Numerous industry groups including the National Air Transportation Association (NATA), Aircraft Electronics Association (AEA), Professional Aviation Maintenance Association (PAMA) and National Business Aviation Association (NBAA) are appealing to their members to respond to a recent FAA Notice of Proposed Rulemaking (NPRM FAA-2010-1060) that threatens to invalidate the Authorized Inspection ratings of thousands of aircraft mechanics.
According to AEA, "The FAA has issued a policy which is intended to clarify the definition of ‘actively engaged’ for purposes of issuing and renewing the A&P Inspection Authorization.”
AEA goes on to note that IAs will be re-evaluated using the following criteria: "The ASI will evaluate the scope of part-time or occasional activity based on the type of maintenance activity, including any special expertise required, and the quantity of maintenance activity performed. To evaluate the scope of the part-time or occasional maintenance activity, the ASI will use evidence or documentation provided by the applicant showing inspection, overhauling, repairing, preserving or replacing parts on aircraft."
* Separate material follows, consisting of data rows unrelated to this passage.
(* ===== verification/Subscription.v ===== *)
(** * Subscriptions to events

    src/grpc-gateway/subscription: the bits of an event filter
    (filterBitmask.go), the filters of a request and the test of an event
    against them (subscription.go) and the subjects a subscription listens on
    (convertToSubjects.go).  The order in which Go walks over a map is a
    parameter; a UUID is its canonical text. *)

From Stdlib Require Import ZArith Lia String.
From S2P Require Import Prelude Commands Events IdentityStore SortedSlice Subjects.

(** ** filterBitmask.go *)
Abbreviation FilterBitmask := Z.
Definition FilterBitmaskResourceCreatePending : FilterBitmask := 1.
Definition FilterBitmaskResourceCreated : FilterBitmask := Z.shiftl 1 1.
Definition FilterBitmaskResourceRetrievePending : FilterBitmask := Z.shiftl 1 2.
Definition FilterBitmaskResourceRetrieved : FilterBitmask := Z.shiftl 1 3.
Definition FilterBitmaskResourceUpdatePending : FilterBitmask := Z.shiftl 1 4.
Definition FilterBitmaskResourceUpdated : FilterBitmask := Z.shiftl 1 5.
Definition FilterBitmaskResourceDeletePending : FilterBitmask := Z.shiftl 1 6.
Definition FilterBitmaskResourceDeleted : FilterBitmask := Z.shiftl 1 7.
Definition FilterBitmaskDeviceMetadataUpdatePending : FilterBitmask := Z.shiftl 1 8.
Definition FilterBitmaskDeviceMetadataUpdated : FilterBitmask := Z.shiftl 1 9.
Definition FilterBitmaskDeviceRegistered : FilterBitmask := Z.shiftl 1 10.
Definition FilterBitmaskDeviceUnregistered : FilterBitmask := Z.shiftl 1 11.
Definition FilterBitmaskResourceChanged : FilterBitmask := Z.shiftl 1 12.
Definition FilterBitmaskResourcesPublished : FilterBitmask := Z.shiftl 1 13.
Definition FilterBitmaskResourcesUnpublished : FilterBitmask := Z.shiftl 1 14.
Definition FilterBitmaskMax : FilterBitmask := 4294967295.

Definition IsFilteredBit (filteredEventTypes bit : FilterBitmask) : bool :=
  negb (Z.land filteredEventTypes bit =? 0)%Z.

(** The enumeration pb.SubscribeToEvents_CreateSubscription_Event. *)
Inductive SubscribeEvent :=
  | REGISTERED | UNREGISTERED | DEVICE_METADATA_UPDATED | DEVICE_METADATA_UPDATE_PENDING
  | RESOURCE_PUBLISHED | RESOURCE_UNPUBLISHED | RESOURCE_UPDATE_PENDING | RESOURCE_UPDATED
  | RESOURCE_RETRIEVE_PENDING | RESOURCE_RETRIEVED | RESOURCE_DELETE_PENDING | RESOURCE_DELETED
  | RESOURCE_CREATE_PENDING | RESOURCE_CREATED | RESOURCE_CHANGED
  | SubscribeEvent_other (n : Z).
#[export] Instance SubscribeEvent_eq_dec : EqDecision SubscribeEvent.
Proof. solve_decision. Defined.

(** The map eventsToBitmask; a missing key reads as zero. *)
Definition EventFilterToBitmask (f : SubscribeEvent) : FilterBitmask :=
  match f with
  | RESOURCE_CREATE_PENDING => FilterBitmaskResourceCreatePending
  | RESOURCE_CREATED => FilterBitmaskResourceCreated
  | RESOURCE_RETRIEVE_PENDING => FilterBitmaskResourceRetrievePending
  | RESOURCE_RETRIEVED => FilterBitmaskResourceRetrieved
  | RESOURCE_UPDATE_PENDING => FilterBitmaskResourceUpdatePending
  | RESOURCE_UPDATED => FilterBitmaskResourceUpdated
  | RESOURCE_DELETE_PENDING => FilterBitmaskResourceDeletePending
  | RESOURCE_DELETED => FilterBitmaskResourceDeleted
  | DEVICE_METADATA_UPDATE_PENDING => FilterBitmaskDeviceMetadataUpdatePending
  | DEVICE_METADATA_UPDATED => FilterBitmaskDeviceMetadataUpdated
  | REGISTERED => FilterBitmaskDeviceRegistered
  | UNREGISTERED => FilterBitmaskDeviceUnregistered
  | RESOURCE_PUBLISHED => FilterBitmaskResourcesPublished
  | RESOURCE_UNPUBLISHED => FilterBitmaskResourcesUnpublished
  | RESOURCE_CHANGED => FilterBitmaskResourceChanged
  | SubscribeEvent_other _ => 0
  end%Z.

Definition EventsFilterToBitmask (commandFilter : list SubscribeEvent) : FilterBitmask :=
  if (length commandFilter =? 0)%nat then FilterBitmaskMax
  else fold_left (fun bitmask f => Z.lor bitmask (EventFilterToBitmask f)) commandFilter 0%Z.

(** The enumeration pb.GetPendingCommandsRequest_Command, and the maps between
    it and the bits of the pending events. *)
Inductive PendingCommand :=
  | RESOURCE_CREATE | RESOURCE_RETRIEVE | RESOURCE_UPDATE | RESOURCE_DELETE
  | DEVICE_METADATA_UPDATE | PendingCommand_other (n : Z).
#[export] Instance PendingCommand_eq_dec : EqDecision PendingCommand.
Proof. solve_decision. Defined.

Definition pendingCommandToBitmask : list (PendingCommand * FilterBitmask) :=
  [(RESOURCE_CREATE, FilterBitmaskResourceCreatePending);
   (RESOURCE_RETRIEVE, FilterBitmaskResourceRetrievePending);
   (RESOURCE_UPDATE, FilterBitmaskResourceUpdatePending);
   (RESOURCE_DELETE, FilterBitmaskResourceDeletePending);
   (DEVICE_METADATA_UPDATE, FilterBitmaskDeviceMetadataUpdatePending)].
Definition FilterPendingCommandToBitmask (f : PendingCommand) : FilterBitmask :=
  default 0%Z (snd <$> List.find (fun x => bool_decide (x.1 = f)) pendingCommandToBitmask).
Definition FilterPendingsCommandsToBitmask (commandFilter : list PendingCommand) : FilterBitmask :=
  if (length commandFilter =? 0)%nat
  then fold_left (fun bitmask x => Z.lor bitmask x.2) pendingCommandToBitmask 0%Z
  else fold_left (fun bitmask f => Z.lor bitmask (FilterPendingCommandToBitmask f)) commandFilter 0%Z.
(** [order] is the order of the map bitmaskTopendingCommands. *)
Definition BitmaskToFilterPendingsCommands (order : list (PendingCommand * FilterBitmask))
    (bitmask : FilterBitmask) : list PendingCommand :=
  if (bitmask =? 0)%Z then [] else
  fold_left (fun res x => if (Z.land bitmask x.2 =? 0)%Z then res else res ++ [x.1]) order [].

(** ** subscription.go: the filters of a request *)
Record ResourceIdFilter := MkResourceIdFilter {
  rif_ResourceId : option ResourceId; rif_Etag : list (list byte) }.
Record CreateSubscription := MkCreateSubscription {
  cs_EventFilter : list SubscribeEvent;
  cs_DeviceIdFilter : list string;
  cs_HttpResourceIdFilter : list string;
  cs_HrefFilter : list string;
  cs_ResourceIdFilter : list (option ResourceIdFilter);
  cs_LeadResourceTypeFilter : list string }.

Record leadResourceTypeFilter := MkLeadResourceTypeFilter {
  lrf_enabled : bool; lrf_filter : list string }.
Definition makeLeadResourceTypeFilter (enabled : bool) (f : list string) : leadResourceTypeFilter :=
  MkLeadResourceTypeFilter enabled (if enabled then f else []).

Abbreviation resourceFilters := (gmap string ResourceId).
Record subjectFilters := MkSubjectFilters {
  sf_resourceFilters : resourceFilters;
  sf_leadResourceTypeFilter : leadResourceTypeFilter }.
Fred Workley, former manager of NATA's maintenance committee and currently owner/president of Workley Aircraft and Maintenance, discussed his thoughts regarding the NPRM with D.O.M. magazine. "The problem lies in the definition of ‘actively engaged.’ The language in the NPRM does not provide a great deal of room to allow those in supervisory roles, teaching or management positions such as directors of maintenance to maintain an IA rating unless they actually are in a hands-on role maintaining the aircraft. The FAA appears to leave open to interpretation the type of operations which will be eligible for maintaining currency.” As an example, Workley states that it is not clear if IAs working on foreign-registered civil aircraft used in common carriage or carriage of mail under the provisions of Part 121 or 135 of the chapter are eligible - nor those working in accessory shops on airframe, aircraft engines, propellers, appliances, and component parts, nor is it clear if light-sport can be used to determine "actively engaged.”
There appears to be consensus among all of the industry groups that the NPRM is in need of greater clarification and definition. All groups highly encourage those interested in protecting their Inspection Authorization rating to comment on the NPRM prior to the December 6th deadline.